When she was about thirteen, my mother was misdiagnosed with tuberculosis. In the 1940s, doctors didn’t always take the time necessary to examine children carefully or correctly diagnose the disease that afflicted so many poor, young Mexican, and lower-class kids. Considered a highly contagious disease, many children and adults ended up in sanitariums, isolated from society.

Complete and total rest in a dry climate was the most common cure. My mother told me, “What should have been my best years of my life, I spent at Olive View.” Then thinking, she added, “It wasn’t until I was an adult that a doctor who examined my lungs told me, I’d never had tuberculosis. The doctors had made a mistake.”

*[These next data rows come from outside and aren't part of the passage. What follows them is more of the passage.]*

(** The items of an object, each with its value and its text. *)
Lemma dumps_object items t :
  dumps (JObj items) = Ok t ->
  exists zs : list (pystr * (json * pystr)),
    items = (fun z => (z.1, z.2.1)) <$> zs /\ Forall (fun z => dumps z.2.1 = Ok z.2.2) zs /\
    t = 123 :: join [44] (item_text <$> sorted_items ((fun z => (z.1, z.2.2)) <$> zs)) ++ [125].
Proof.
  cbn [dumps]. intros H. apply bind_ok in H as (ts & H & [= <-]).
  enough (exists zs : list (pystr * (json * pystr)), items = (fun z => (z.1, z.2.1)) <$> zs /\
    Forall (fun z => dumps z.2.1 = Ok z.2.2) zs /\ ts = (fun z => (z.1, z.2.2)) <$> zs)
    as (zs & ? & ? & ->) by by exists zs.
  revert ts H. induction items as [|[k x] items IH]; intros ts H; [injection H as <-; by exists []|].
  apply bind_ok in H as (t1 & H1 & H). apply bind_ok in H as (ts' & H2 & [= <-]).
  destruct (IH _ H2) as (zs & -> & Hz & ->). exists ((k, (x, t1)) :: zs). auto.
Qed.

(** The first character of a value. *)
Definition value_start (c : Z) : bool :=
  is_digit c || existsb (Z.eqb c) [45; 34; 91; 123; 110; 116; 102].
Lemma dumps_start d v t : plain d v -> dumps v = Ok t -> exists c t', t = c :: t' /\ value_start c = true.
Proof.
  destruct v as [|b|n|text|s|l|items]; intros Hp H.
  - injection H as <-. eauto.
  - injection H as <-. destruct b; eauto.
  - cbn in H. unfold int_repr in H. apply bind_ok in H as (u & _ & [= <-]). unfold str_int.
    destruct (Z.ltb_spec n 0); [eauto|]. destruct (Z.eq_dec n 0) as [->|]; [eauto|].
    destruct (str_of_Z_head n ltac:(lia)) as (c & t & E & _).
    destruct (str_of_Z_spec n ltac:(lia)) as (_ & Hd & _). rewrite E in *. exists c, t. split; [done|].
    cbn in Hd. apply andb_true_iff in Hd as [Hd _]. unfold value_start. by rewrite Hd.
  - by inversion Hp.
  - injection H as <-. eauto.
  - apply dumps_list in H as (ts & _ & ->). eauto.
  - apply dumps_object in H as (zs & _ & _ & ->). eauto.
Qed.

When she was finally released from Olive View, she tried to make up for lost time. She finished high school, worked at Saks Fifth Avenue in Beverly Hills, went to dances, movies, and beach parties. Mexico or her parents' lives in Mexico were the furthest things from her mind, so when her brother Chuy invited her to visit the family ranch in Mitic, Jalisco, she answered with an emphatic, "No!”
She was about eighteen or nineteen years-old at the time. Chuy was relentless. He insisted, but she had no interest in going to Mexico or in visiting family she didn’t even know. But her oldest brother persisted. She knew he had sacrificed for the family. He left school to work and help support his mother, brother, and sisters after their father’s, untimely, death.

She remembered, “We all worked, but my brother Chuy would leave home, go work in other states, and send my mother his check, every week.”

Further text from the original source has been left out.